Medical College of Georgia Hospital and Clinics has seen two or three suspected flu cases among adults but none so far in children, and none has been confirmed, said spokeswoman Deborah Humphrey. Doctors Hospital and Trinity Hospital of Augusta have not seen any positive cases this season. Neither has University Hospital, said spokeswoman Rebecca Sylvester.
"(But) we expect some any day now," she said.
In its last FluView survey for the week ending Nov. 29, the Centers for Disease Control and Prevention listed both Georgia and South Carolina as "no activity" for flu. Twenty-two states, including Florida, are reporting sporadic activity, and Hawaii is reporting a slightly higher level than that.
Christmas is usually when doctors expect to see the first flu cases, Dr. Clark said.
"It's a little early," he said. That should spur more people to go out and get flu shots if they have not already received them, he said. It takes about two weeks for the immune protection to build up after a flu shot.

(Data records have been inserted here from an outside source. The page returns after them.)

(** ** Calls *)

Record StaticFiles := mk_static_files { sf_Digest : string; sf_Files : Z; sf_Bytes : Z }.
Record NewDeployment := mk_new { n_Spec : App; n_Kind : string; n_SourceID : option Z; n_Actor : string; n_Static : option StaticFiles; n_References : References }.
Inductive query :=
  | QApplication (name : string) | QDeployment (id : Z) | QDeployments (f : DeploymentFilter) | QReplicas (id : Z) | QApplications | QReferences (id : Z)
  | QCreate (n : NewDeployment) | QDormant (id : Z) | QTransition (id : Z) (to : DeploymentStatus) | QComplete (id : Z)
  | QDesired (app : Z) (state : string) | QEvent (app : Z) (msg : text) | QRemoved (container : string) | QDelete (app : Z).
Inductive ocall :=
  | OSql (q : query) | OSecrets
  | OLock (app : string) | ORelease (app : string) | OOpDone
  | OCheckDomain (a : App) | OCheckPublish (app : string) (l : list Publish) | OCertificates | OSupplied (host : string)
  | OLaunch (d : Deployment) (dormant : bool) | ORun (d : Deployment) (dormant : bool) | OSettle (d : Deployment) | OCheckLoop (d : Deployment)
  | OSyncProxy | OStop (container : string) (grace : Duration) | OStartNameless (container : string) | OReset (container : string) (health : bool)
  | OInspect (container : string) | OArchive (container : string) (removing : bool) | ORemove (container : string)
  | OListContainers (app : string) | ODraining (container : string) | OAwaitDrains (app : string)
  | OListImages (repository : string) | ORemoveImage (image : string) | ONow
  | ORemoveUpload (app : string) | OProxyContainer | OProxyRemove (proxy dir : string) | OForgetTraffic (app : Z) | OPurgeLogs (app : Z).

(** A statement that is refused changes nothing; one that is only reported as
    refused has done its work. *)
Inductive fate := Taken | Refused | Reported.
Record weather := mk_weather { before : DB → DB; how : fate; at_ : Time }.
Inductive started := Started | NoContainer | NotStarted (e : text).
Inductive image_removal := ImageRemoved | ImageInUse | ImageNotFound | ImageKept (e : text).

Definition oanswer (c : ocall) : Type :=
  match c with
  | OSql _ => weather
  | OSecrets => string → list string → result (gmap string ResolvedSecret)
  | OLock _ | OCheckDomain _ | OCheckPublish _ _ | OCertificates | OSyncProxy | OStop _ _ | ORemove _ | OAwaitDrains _ | OProxyRemove _ _ => error
  | OSupplied _ | ODraining _ | ORun _ _ => bool
  | OStartNameless _ => started
  | OInspect _ => or_error Container
  | OListContainers _ => or_error (list Container)
  | OListImages _ => or_error (list string)
  | ORemoveImage _ => image_removal
  | ONow => Time
  | OProxyContainer => or_error string
  | _ => unit
  end.
Abbreviation OM := (Effects.M DB oanswer).

Inductive op_error :=
  | StoreFailure (e : store_error) | Failure (e : text) | Unresolved (e : resolve_error) | InvalidImageError (reason : text)
  | ErrNotDeployed | ErrNoRollbackTarget | ErrImageNotBuilt | WildcardError (f : Routing.field) (host : string).

(** if err != nil { return err } *)
Definition otry {A B} (m : OM (op_error + A)) (k : A → OM (op_error + B)) : OM (op_error + B) :=
  mthen m (λ r, match r with inl e => mret (inl e) | inr a => k a end).
Notation "'on!' x ':=' m 'in' k" := (otry m (λ x, k)) (at level 10, x pattern, m at level 100, k at level 200) : go_scope.
Definition ook {A} (a : A) : OM (op_error + A) := mret (inr a).
Definition refuse {A} (e : op_error) : OM (op_error + A) := mret (inl e).
Definition failing (m : OM error) : OM (op_error + unit) := mthen m (λ e, match e with Some e => refuse (Failure e) | None => ook tt end).

Definition KindRedeploy := "redeploy".
Definition KindRollback := "rollback".
Definition RootTokenName := "root".

(** origin: what a deployment is made from. *)
Record origin := mk_origin { o_spec : App; o_kind : string; o_sourceID : option Z; o_static : option StaticFiles; o_dormant : bool; o_references : References }.
Definition staticOf (d : Deployment) : option StaticFiles :=
  if String.eqb (d_StaticDigest d) "" then None else Some (mk_static_files (d_StaticDigest d) (d_StaticFiles d) (d_StaticBytes d)).
Definition with_image (a : App) (image : string) : App :=
  mk_app (a_Name a) image (a_Port a) (a_Domain a) (a_Aliases a) (a_Redirects a)
    (a_Replicas a) (a_Env a) (a_Health a) (a_Resources a) (a_Volumes a) (a_Publish a)
    (a_Entrypoint a) (a_Command a) (a_User a) (a_PreDeploy a) (a_Jobs a) (a_Logging a)
    (a_Build a) (a_Static a) (a_Path a) (a_Proxy a) (a_Backups a)
    (a_Restart a) (a_Strategy a) (a_StopTimeout a) (a_Init a) (a_Security a).

(** A parsed image reference: its tag, its digest. *)
Record reference := mk_reference { Tag : option string; Digest : option string }.
Definition StaticVersion (digest : string) : string :=
  let hex := trim_prefix "sha256:" digest in if (12 <? slen hex) then String.substring 0 12 hex else hex.

(** time.Parse("20060102-150405", s). *)
Definition days_in (y m : Z) : Z := (if m =? 12 then days_from_civil (y + 1) 1 1 else days_from_civil y (m + 1) 1) - days_from_civil y m 1.
Definition parse_stamp (s : string) : option Time :=
  let num i n := parse_digits (String.substring i n s) in
  if negb (slen s =? 15) || negb (String.eqb (String.substring 8 1 s) "-") then None else
  y ← num 0%nat 4%nat; m ← num 4%nat 2%nat; d ← num 6%nat 2%nat; h ← num 9%nat 2%nat; mi ← num 11%nat 2%nat; sec ← num 13%nat 2%nat;
  if (1 <=? m) && (m <=? 12) && (1 <=? d) && (d <=? days_in y m) && (h <? 24) && (mi <? 60) && (sec <? 60)
  then Some (Date y m d h + mi * minute + sec * second) else None.

Section Operations.
Variable world : list (Effects.happened oanswer) → ∀ c, oanswer c.
(** The store's cipher, nonces and encoding/json; fmt; the parser of
    references; the options StopTimeout, DNSChallenge and UploadDir != ""; and
    who asks. *)
Variable aead : option AEAD.
Variable nonce : string → result string.
Variable Marshal : References → string.
Variable Unmarshal : string → option References.
Variable Sprintf : text → string.
Variable ParseNormalizedNamed : string → option reference.
Variable StopTimeout : Duration.
Variable DNSChallenge uploads : bool.
Variable actor : string.
Local Abbreviation perform := (Effects.perform world).

(** ** The database *)

(** One statement: what it answers, and the database it leaves. *)
Definition statement {A} (q : query) (sql : Time → DB → store_error + (DB * A)) : OM (op_error + A) :=
  let! w := perform (OSql q) in
  let! _ := mset (before w) in
  let! db := mget id in
  let r := sql (at_ w) db in
  let! _ := match how w, r with
            | (Taken | Reported), inr (db', _) => mset (λ _, db')
            | _, _ => mret tt
            end in
  match how w, r with
  | Taken, inr (_, a) => ook a
  | Taken, inl e => refuse (StoreFailure e)
  | _, _ => refuse (StoreFailure (ErrOther [L "database or disk is full"]))
  end.
Definition read {A} (q : query) (sql : DB → store_error + A) : OM (op_error + A) :=
  statement q (λ _ db, match sql db with inl e => inl e | inr a => inr (db, a) end).
Definition write (q : query) (sql : Time → DB → store_error + DB) : OM (op_error + unit) :=
  statement q (λ now db, match sql now db with inl e => inl e | inr db => inr (db, tt) end).

Definition GetApplication (name : string) := read (QApplication name) (λ db, Store.GetApplication db name).
Definition GetDeployment (id : Z) := read (QDeployment id) (λ db, Store.GetDeployment aead db id).
Definition ListDeployments (f : DeploymentFilter) := read (QDeployments f) (λ db, Store.ListDeployments aead db f).
Definition ListReplicas (id : Z) := read (QReplicas id) (λ db, inr (Store.ListReplicas db id)).
Definition ListApplications := read QApplications (λ db, inr (Store.ListApplications db)).
(** DeploymentReferences (references.go). *)
Definition stored_references (db : DB) (id : Z) : store_error + References :=
  match find_row (λ p, p.1 =? id) (deployment_references db) with
  | None => inr no_references
  | Some (_, stored) =>
      match (match aead with None => Ok stored | Some A => open (referencesName (itoa id)) stored end) with
      | Err e => inl (ErrOther (L "references of deployment " :: D id :: L ": " :: e))
      | Ok plain => match Unmarshal plain with None => inl (ErrOther [L "decode references of deployment "; D id]) | Some r => inr r end
      end
  end.
Definition DeploymentReferences (id : Z) := read (QReferences id) (λ db, stored_references db id).

(** App.Version: the tag, a shortened digest, or "latest". *)
Definition Version (a : App) : string :=
  match ParseNormalizedNamed (a_Image a) with
  | None => "unknown"
  | Some r => match Tag r, Digest r with
              | Some tag, _ => tag
              | None, Some d => if (19 <? slen d) then String.substring 0 19 d else d
              | None, None => "latest"
              end
  end.
(** The record CreateDeploymentWith inserts. *)
Definition new_record (n : NewDeployment) : Deployment :=
  let a := n_Spec n in
  let '(version, image) := match n_Static n with Some f => (StaticVersion (sf_Digest f), "") | None => (Version a, a_Image a) end in
  let f := default (mk_static_files "" 0 0) (n_Static n) in
  mk_deployment 0 0 (a_Name a) 0 version image a StatusPending "" 0 None (n_Kind n) (n_SourceID n) (n_Actor n)
    (sf_Digest f) (sf_Files f) (sf_Bytes f) (For (n_References n) a).
Definition CreateDeploymentWith (n : NewDeployment) : OM (op_error + Deployment) :=
  statement (QCreate n) (λ now db, insertDeployment aead nonce Marshal db (new_record n) now).

(** byActor (actor.go), and appEvent, whose failure is logged. *)
Definition byActor (message : text) : text :=
  if negb (String.eqb actor "") && negb (String.eqb actor RootTokenName) then (message ++ [L " by "; S' actor])%list else message.
Definition add_event (app : Z) (deployment : option Z) (level typ : string) (msg : text) : OM unit :=
  let! _ := write (QEvent app msg) (λ now db, AddEvent db app deployment level typ (Sprintf msg) now) in mret tt.
Definition appEvent (app : Application) (message : text) : OM unit := add_event (app_ID app) None "info" "app" message.

(** ** Beginning a deployment *)

Definition unlock (name : string) : OM unit := let! _ := perform (ORelease name) in perform OOpDone.

Fixpoint check_wildcards (hosts : list namedHost) : OM (op_error + unit) :=
  match hosts with
  | [] => ook tt
  | h :: rest =>
      if negb (IsWildcard (nh_host h)) then check_wildcards rest else
      on! _ := failing (perform OCertificates) in
      let! ok := perform (OSupplied (nh_host h)) in
      if ok : bool then check_wildcards rest else refuse (WildcardError (nh_field h) (nh_host h))
  end.
Definition checkWildcards (a : App) : OM (op_error + unit) := if DNSChallenge then ook tt else check_wildcards (all (hostnamesOf a)).

(** admit: what every deployment passes before it is recorded. *)
Definition admits (a : App) (beforeBuild : bool) : OM (op_error + unit) :=
  if bool_decide (is_Some (a_Build a)) && String.eqb (a_Image a) "" && negb beforeBuild then refuse ErrImageNotBuilt else
  on! _ := failing (perform (OCheckDomain a)) in
  on! _ := checkWildcards a in
  failing (perform (OCheckPublish (a_Name a) (a_Publish a))).

Definition resolved (a : App) : OM (op_error + (App * list string)) :=
  let! get := perform OSecrets in
  match resolveSecrets get a with inl e => refuse (Unresolved e) | inr r => ook r end.
Definition Validate (a : App) : OM (op_error + unit) := on! r := resolved a in admits r.1 true.

Definition referencesOf (o : origin) : OM (op_error + References) :=
  match o_sourceID o with
  | Some id => if Empty (o_references o) then DeploymentReferences id else ook (o_references o)
  | None => ook (o_references o)
  end.

(** Error() of the errors of the store; a constraint's is the database's. *)
Definition cause_of (e : op_error) : text :=
  match e with
  | StoreFailure ErrNotFound => [L "not found"]
  | StoreFailure ErrConflict => [L "state conflict"]
  | StoreFailure ErrConstraint => [L "constraint failed"]
  | StoreFailure (ErrOther e) | Failure e => e
  | _ => []
  end.
Definition failUnstarted (d : Deployment) (cause : text) : OM unit :=
  let msg := (L "it could not be recorded as a deployment that starts nothing: " :: cause)%list in
  let! r := if CanTransition (d_Status d) StatusFailed
            then write (QTransition (d_ID d) StatusFailed) (λ _ db, TransitionDeployment db (d_ID d) (d_Status d) StatusFailed (Sprintf msg))
            else refuse (Failure [L "illegal state transition"]) in
  let! _ := match r with inl _ => mret tt | inr _ => add_event (d_ApplicationID d) (Some (d_ID d)) "error" "state" (L "FAILED: " :: msg) end in
  let! _ := write (QComplete (d_ID d)) (λ now db, inr (CompleteDeployment db (d_ID d) now)) in mret tt.

(** What start does between taking the lock and handing it on. *)
Definition recorded (resolve : OM (op_error + origin)) : OM (op_error + (origin * Deployment)) :=
  on! o := resolve in
  on! _ := admits (o_spec o) false in
  on! references := referencesOf o in
  on! d := CreateDeploymentWith (mk_new (o_spec o) (o_kind o) (o_sourceID o) actor (o_static o) references) in
  ook (o, d).
Definition start (name : string) (resolve : OM (op_error + origin)) : OM (op_error + Deployment) :=
  on! _ := failing (perform (OLock name)) in
  let! r := recorded resolve in
  match r with
  | inl e => let! _ := unlock name in refuse e
  | inr (o, d) =>
      let! marked := if o_dormant o then write (QDormant (d_ID d)) (λ _ db, MarkDeploymentDormant db (d_ID d)) else ook tt in
      match marked with
      | inl e =>
          let! _ := failUnstarted d (cause_of e) in
          let! _ := unlock name in refuse e
      | inr _ => let! _ := perform (OLaunch d (o_dormant o)) in ook d
      end
  end.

The CDC agrees; the agency has named this week National Influenza Vaccination Week in an effort to encourage more people to get flu shots. Today is Children's Vaccination Day. Thursday will be devoted to getting more seniors vaccinated, and Friday will focus on health care workers.
Reach Tom Corwin at (706) 823-3213 or firstname.lastname@example.org.
In addition to getting a flu shot, following good hygiene practices can cut down your risk of getting the flu.
- Wash hands often, and try to avoid touching your eyes, nose or mouth.
- Cover a cough or sneeze with a tissue, if possible. If you do not have a tissue, use your sleeve and try to avoid using your hands. Wash your hands after you cough or sneeze.
- Keep your distance from those who are sick.
- If you are sick, stay home to avoid infecting others.